A biohybrid model of a four-chambered heart engineered with focused rotary jet spinning (FRJS) technology [Image courtesy of Harvard SEAS]

Harvard University researchers used focused rotary jet spinning (FRJS) technology to fabricate polymer fibers that mimic the helical structure of heart muscles.

They created ventricle structures with the method and then seeded them with rat cardiomyocyte or human stem cell-derived cardiomyocyte cells, according to a news release from the Wyss Institute for Biologically Inspired Engineering at Harvard University. Roughly a week later, they had several thin layers of beating tissue covering the scaffold. The cells in the beating tissue followed the same helical alignment as the fibers underneath.

The bioengineers, who were from the Wyss Institue and the Harvard John A. Paulson School of Engineering and Applied Sciences (SEAS), were then able to run experiments that compared the performance of ventricles made from helically aligned fibers with those made from circumferentially aligned fibers. They found the helically aligned tissue outperformed the circumferentially aligned tissue on every front. The result provided evidence backing a decades-old hypothesis — biomathematician Edward Sallin’s idea from 1969 that the heart’s helical alignment is critical to achieving large ejection fractions.
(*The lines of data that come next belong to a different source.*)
(** C29: the connection to the FastCGI process is tried at most eleven times and
    the first success is used: the request fails for the connection only when
    all eleven attempts failed, and with a chunked body PHP gets the number of
    bytes of the body in both length variables. *)
Theorem RoundTrip_bounded {R} dial (request : Envs → body → option R) chunked env b :
  (∀ n, Dial dial = Some n ↔ n ≤ 10 ∧ dial n = true ∧ ∀ m, m < n → dial m = false) ∧
  (RoundTrip dial request chunked env b = Err DialErr ↔ ∀ m, m < 11 → dial m = false) ∧
  (∀ n, dial n = true → n ≤ 10 → chunked = true → (contents b).2 = false →
     ∃ env', RoundTrip dial request chunked env b =
             match request env' [((contents b).1, NoErr)] with Some r => Val r | None => Err RequestErr end ∧
       env' !! "CONTENT_LENGTH" = Some (Itoa (Z.of_nat (slen (contents b).1))) ∧
       env' !! "HTTP_CONTENT_LENGTH" = env' !! "CONTENT_LENGTH" ∧
       ∀ k, k ≠ "CONTENT_LENGTH" → k ≠ "HTTP_CONTENT_LENGTH" → env' !! k = env !! k).
Proof.
  pose proof (dial_loop_spec dial 11 0) as H. change (dial_loop dial 11 0) with (Dial dial) in H.
  unfold RoundTrip. split_and!.
  - intros n. split.
    + intros E. rewrite E in H. destruct H as (? & ? & Hl). split_and!; [lia|done|intros m ?; apply Hl; lia].
    + intros (Hn & Hd & Hl). destruct (Dial dial) as [n'|].
      * destruct H as (? & Hd' & Hl'). f_equal. destruct (lt_eq_lt_dec n n') as [[?| ->]|?]; [|done|].
        -- rewrite Hl' in Hd by lia. done.
        -- rewrite Hl in Hd' by lia. done.
      * rewrite H in Hd by lia. done.
  - destruct (Dial dial) as [n|].
    + split; [|intros Hall; destruct H as (? & Hd & _); rewrite Hall in Hd by lia; done].
      destruct chunked; [destruct (contents b) as [s []]; [done|]|]; by destruct (request _ _).
    + split; [intros _ m ?; apply H; lia|done].
  - intros n Hd Hn -> Hb. destruct (Dial dial) as [n'|]; [|rewrite H in Hd by lia; done].
    destruct (contents b) as [s f]. cbn in Hb. subst f. eexists. split; [reflexivity|]. cbn [fst].
    split_and!.
    + rewrite lookup_insert_ne by done. by rewrite lookup_insert_eq.
    + rewrite lookup_insert_eq, lookup_insert_ne by done. by rewrite lookup_insert_eq.
    + intros k ? ?. by rewrite !lookup_insert_ne by done.
Qed.

Lemma RoundTrip_bounded_witness :
  RoundTrip (λ n, 3 <=? n) (λ env b, env !! "CONTENT_LENGTH") true ∅ [("ab", NoErr); ("c", EOF)] = Val "3".
Proof.
  destruct (RoundTrip_bounded (λ n, 3 <=? n) (λ env (b : body), env !! "CONTENT_LENGTH") true ∅
              [("ab", NoErr); ("c", EOF)]) as (_ & _ & H).
  destruct (H 3 eq_refl ltac:(lia) eq_refl eq_refl) as (env' & -> & -> & _). reflexivity.
Defined.

(** ** The toolbar *)

Definition toolbar_hint (c : string) (r : string) : string :=
  sdrop (if bool_decide (c = "<") then 1 else 0) r.
(** The body is the fragment of the toolbar. *)
Definition is_toolbar (c : ascii) (r : string) : bool :=
  let c := String c "" in
  (bool_decide (c = newline) || bool_decide (c = "<")) &&
  (HasPrefix r (toolbar_hint c pre73toolbarHint) || HasPrefix r (toolbar_hint c post73toolbarHint)).

Lemma HasPrefix_stake p n s : slen p ≤ n → HasPrefix (stake n s) p = HasPrefix s p.
Proof.
  revert n s. induction p as [|x p IH]; intros n s Hn; [by destruct n, s|].
  destruct n as [|n]; [simpl in Hn; lia|]. destruct s as [|y s]; [done|].
  cbn [stake HasPrefix]. rewrite IH; [done|]. simpl in Hn. lia.
Qed.
(** The service of a Compose service: that of its first known port. *)
Definition first_type (s : compose_service) : option string := head (omap (port_type (co_Image s)) (co_Ports s)).
Definition service_of (s : compose_service) : option CloudService :=
  type ← first_type s;
  Some (mkService (co_Name s) type (endpoint_of type) (image_version availableServices (co_Image s) type)).

Lemma compose_port_done name image ports acc :
  name ∈ acc.2 → foldl (compose_port availableServices name image) acc ports = acc.
Proof.
  revert acc. induction ports as [|p ports IH]; intros acc Hin; [done|]. cbn.
  assert (Hs : compose_port availableServices name image acc p = acc).
  { unfold compose_port. destruct (port_type image p); [|done]. by rewrite bool_decide_eq_true_2. }
  rewrite Hs. by apply IH.
Qed.

Lemma compose_step_fresh acc s :
  co_Name s ∉ acc.2 →
  compose_step availableServices acc s =
    match service_of s with
    | Some c => (acc.1 ++ [c], acc.2 ++ [co_Name s])
    | None => acc
    end.
Proof.
  intros Hn. unfold compose_step, service_of, first_type.
  induction (co_Ports s) as [|p ports IH]; [done|]. cbn. unfold compose_port at 2.
  destruct (port_type (co_Image s) p) as [type|]; [|exact IH].
  rewrite bool_decide_eq_false_2 by done. apply compose_port_done. simpl. set_solver.
Qed.

Lemma service_of_name s c : service_of s = Some c → cs_Name c = co_Name s.
Proof. unfold service_of. destruct (first_type s); [|done]. cbn. by intros [= <-]. Qed.

Lemma compose_steps services acc :
  NoDup (acc.2 ++ (co_Name <$> services)) →
  (foldl (compose_step availableServices) acc services).1 = acc.1 ++ omap service_of services.
Proof.
  revert acc. induction services as [|s services IH]; intros acc Hnd; [by rewrite app_nil_r|].
  cbn in Hnd |- *. rewrite compose_step_fresh by (apply NoDup_app in Hnd as (_ & Hd & _); intros Hin; apply (Hd _ Hin); by left).
  destruct (service_of s) as [c|].
  - rewrite IH; simpl; [by rewrite <-app_assoc|]. by rewrite <-app_assoc.
  - apply IH. apply NoDup_app in Hnd as (H1 & H2 & H3). apply NoDup_cons in H3 as [_ H3].
    apply NoDup_app. split_and!; [done| |done]. intros x Hx Hx'. apply (H2 x Hx). by right.
Qed.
“In this case, we went back to address a never tested observation about the helical structure of the laminar architecture of the heart. Fortunately, Professor Sallin published a theoretical prediction more than a half century ago, and we were able to build a new manufacturing platform that enabled us to test his hypothesis and address this centuries-old question,” said Kit Parker, professor of bioengineering and applied physics at SEAS, an associate faculty member at the Wyss Institute and senior author of the research paper appearing in Science.

Developed at SEAS by Parker’s Disease Biophysics Group, focused rotary jet spinning (FRJS) can provide high-throughput fabrication of specifically aligned fibers. Diameters can range from several micrometers to hundreds of nanometers.
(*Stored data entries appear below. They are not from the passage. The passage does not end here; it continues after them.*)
Definition unchanged (opts : Options) (lastLine : option line) (kv : string * string) : bool :=
  SkipUnchanged opts &&
  match lastLine with Some last => bool_decide (l_fields last !! kv.1 = Some kv.2) | None => false end.
Definition field_text (kv : string * string) : string :=
  (if bool_decide (kv.1 ∈ ["err"; "error"; "exception"]) then "<error>" else "<fg=cyan>")
  +:+ kv.1 +:+ "</>=" +:+ kv.2.
(** The fields in the order of the iteration, then sorted. *)
Definition joinKVs `{!RangeOrder} (opts : Options) (lastLine : option line) (l : line) : list string :=
  SortStrings (field_text <$> List.filter (λ kv, negb (unchanged opts lastLine kv)) (range (l_fields l))).

(** The beginning of [Simplify] and [Prettify]: the text of the line and what
    it is; [None]: it is printed as it is. *)
Definition strip (s : string) : string :=
  let s := TrimRight s "010" in
  match find_anchored PHPFPMLogLineRegexp s with Some g => group g 1 | None => s end.
Definition recognise (s : string) : option line :=
  match convertPHPLog s with
  | Line l => Some l
  | _ =>
    match convertPHPFPMLog s with
    | Line l => Some l
    | _ =>
      match convertSymfonyLog s with
      | Line l => Some l
      | BadLine => None
      | NoLine =>
        let key k := String dquote (k +:+ String dquote ":") in
        if negb (Contains s (key "time")) && negb (Contains s (key "ts")) then None
        else match unmarshal s with Line l => Some l | _ => None end
      end
    end
  end.

Definition fields_text `{!RangeOrder} (opts : Options) (lastLine : option line) (l : line) : string :=
  l_message l +:+ " " +:+ Join (joinKVs opts lastLine l) " ".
“The human heart actually has multiple layers of helically aligned muscles with different angles of alignment. With FRJS, we can recreate those complex structures in a really precise way, forming single and even four chambered ventricle structures,” said Huibin Chang, a SEAS postdoctoral fellow and co-first author of the paper.
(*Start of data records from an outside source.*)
Lemma fjoin_abs_path l c : l ≠ [] → Forall clean_ok l → clean_ok c → fjoin [abs_path l; c] = abs_path (l ++ [c]).
Proof.
  intros Hl Hok Hc. cbn [fjoin]. rewrite bool_decide_eq_false_2 by done.
  change (Join [abs_path l; c] sep) with ((sep +:+ Join l sep) +:+ sep +:+ c).
  rewrite sapp_assoc. change c with (Join [c] sep) at 1. rewrite <-Join_app by done.
  apply Clean_rooted, Forall_app. split; [done|by constructor].
Qed.

Lemma rel_comps root rel : root ≠ [] → rel ≠ [] → Forall clean_ok rel →
  Split (sdrop (S (slen (abs_path root))) (abs_path (root ++ rel))) sep = rel.
Proof.
  intros Hr Hne Hok. unfold abs_path. rewrite Join_app, <-sapp_assoc by done.
  replace (S (slen (sep +:+ Join root sep))) with (slen ((sep +:+ Join root sep) +:+ sep)) by (rewrite slen_app; simpl; lia).
  rewrite <-sapp_assoc, sdrop_app. apply Split_Join; [done|].
  eapply Forall_impl; [exact Hok|]. by intros c (_ & _ & ?).
Qed.

Lemma walk_dir len path name entries :
  walk len path name (NDir entries) =
    let children := entries ≫= λ x, walk len (fjoin [path; x.1]) x.1 x.2 in
    if slen path <? len then children
    else if is_skipped name then []
    else if 3 <? length (Split (sdrop len path) sep) then []
    else (if is_config name then [path] else []) ++ children.
Proof. done. Qed.

(** From a node at depth [depth] and with name [name], along [rel] to [m]. *)
Fixpoint ok_path (depth : nat) (name : string) (rel : list string) (m : node) : Prop :=
  match rel with
  | [] => is_config name = true ∧ (is_NDir m = true → is_skipped name = false ∧ depth ≤ 3)
  | nm :: rel => is_skipped name = false ∧ depth ≤ 3 ∧ ok_path (S depth) nm rel m
  end.

Lemma abs_path_length root rel : root ≠ [] → rel ≠ [] → slen (abs_path root) < slen (abs_path (root ++ rel)).
Proof. intros Hr Hne. unfold abs_path. rewrite Join_app, !slen_app by done. simpl. lia. Qed.

(** The statement of [walk_spec] for one node. *)
Definition walk_ok (root : list string) (n : node) : Prop := ∀ rel0 name f,
  names_ok n → Forall clean_ok (rel0 ++ [name]) →
  f ∈ walk (S (slen (abs_path root))) (abs_path (root ++ rel0 ++ [name])) name n ↔
  ∃ rel m, at_path n rel m ∧ ok_path (S (length rel0)) name rel m ∧ f = abs_path (root ++ rel0 ++ [name] ++ rel).

Lemma names_ok_child es nm ch : names_ok (NDir es) → (nm, ch) ∈ es → clean_ok nm ∧ names_ok ch.
Proof.
  intros Hn Hin. split; [by apply (Hn [] es nm ch); [constructor|]|].
  intros rel es' nm' ch' Hat. apply (Hn (nm :: rel)). by econstructor.
Qed.

(** The entries of a directory at [path]. *)
Lemma children_spec root path es f : root ≠ [] → Forall clean_ok root → Forall clean_ok path →
  names_ok (NDir es) → Forall (λ x, walk_ok root x.2) es →
  f ∈ (es ≫= λ x, walk (S (slen (abs_path root))) (fjoin [abs_path (root ++ path); x.1]) x.1 x.2) ↔
  ∃ nm ch rel m, (nm, ch) ∈ es ∧ at_path ch rel m ∧ ok_path (S (length path)) nm rel m ∧
    f = abs_path (root ++ path ++ nm :: rel).
Proof.
  intros Hr Hroot Hpath Hn IH. rewrite Forall_forall in IH. rewrite list_elem_of_bind.
  assert (Hx : ∀ nm ch, (nm, ch) ∈ es →
    f ∈ walk (S (slen (abs_path root))) (fjoin [abs_path (root ++ path); nm]) nm ch ↔
    ∃ rel m, at_path ch rel m ∧ ok_path (S (length path)) nm rel m ∧ f = abs_path (root ++ path ++ nm :: rel)).
  { intros nm ch Hin. destruct (names_ok_child _ _ _ Hn Hin) as [Hnm Hch].
    rewrite fjoin_abs_path, <-app_assoc by (done || (by destruct root) || by apply Forall_app).
    apply (IH _ Hin path nm f Hch). apply Forall_app. split; [done|by constructor]. }
  split.
  - intros ([nm ch] & Hf & Hin). apply (Hx nm ch Hin) in Hf as (rel & m & ?). eauto 10.
  - intros (nm & ch & rel & m & Hin & H). exists (nm, ch). split; [|done]. apply (Hx nm ch Hin). eauto.
Qed.
Definition Commands_ssh_key : list command :=
  [
   mkCommand "cloud:ssh-key" "add"
     [hidden "ssh-key:add"; hidden "upsun:ssh-key:add"]
     "Add a new SSH key" false
     [S "name"];
   mkCommand "cloud:ssh-key" "delete"
     [hidden "ssh-key:delete"; hidden "upsun:ssh-key:delete"]
     "Delete an SSH key" false
     [];
   mkCommand "cloud:ssh-key" "list"
     [hidden "ssh-key:list"; hidden "upsun:ssh-key:list"; shown "cloud:ssh-keys"; hidden "upsun:ssh-keys";
      hidden "ssh-keys"]
     "Get a list of SSH keys in your account" false
     [mkFlag StringFlag "columns" ["c"] NoDefault; mkFlag StringFlag "format" [] (DefaultString "table");
      B "no-header"]
  ].

Definition Commands_subscription : list command :=
  [
   mkCommand "cloud:subscription" "info"
     [hidden "subscription:info"; hidden "upsun:subscription:info"]
     "Read or modify subscription properties" false
     [mkFlag StringFlag "columns" ["c"] NoDefault; mkFlag StringFlag "date-fmt" [] (DefaultString "c");
      mkFlag StringFlag "format" [] (DefaultString "table"); mkFlag StringFlag "id" ["s"] NoDefault;
      B "no-header"; mkFlag StringFlag "project" ["p"] NoDefault]
  ].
Here’s how the Wyss Institue news release describes FRJS:

“The first step of FRJS works like a cotton candy machine — a liquid polymer solution is loaded into a reservoir and pushed out through a tiny opening by centrifugal force as the device spins. As the solution leaves the reservoir, the solvent evaporates, and the polymers solidify to form fibers. Then, a focused airstream controls the orientation of the fiber as they are deposited on a collector. The team found that by angling and rotating the collector, the fibers in the stream would align and twist around the collector as it spun, mimicking the helical structure of heart muscles. The alignment of the fibers can be tuned by changing the angle of the collector.”

It would take more than a century to 3D print every bit of collagen in the human heart at a single micron diameter resolution; it takes a single day with FRJS, according to the Harvard researchers.

The Harvard Office of Technology Development is exploring commercialization opportunities around the intellectual property related to the project.

Said Parker: “This work is a major step forward for organ biofabrication and brings us closer to our ultimate goal of building a human heart for transplant.”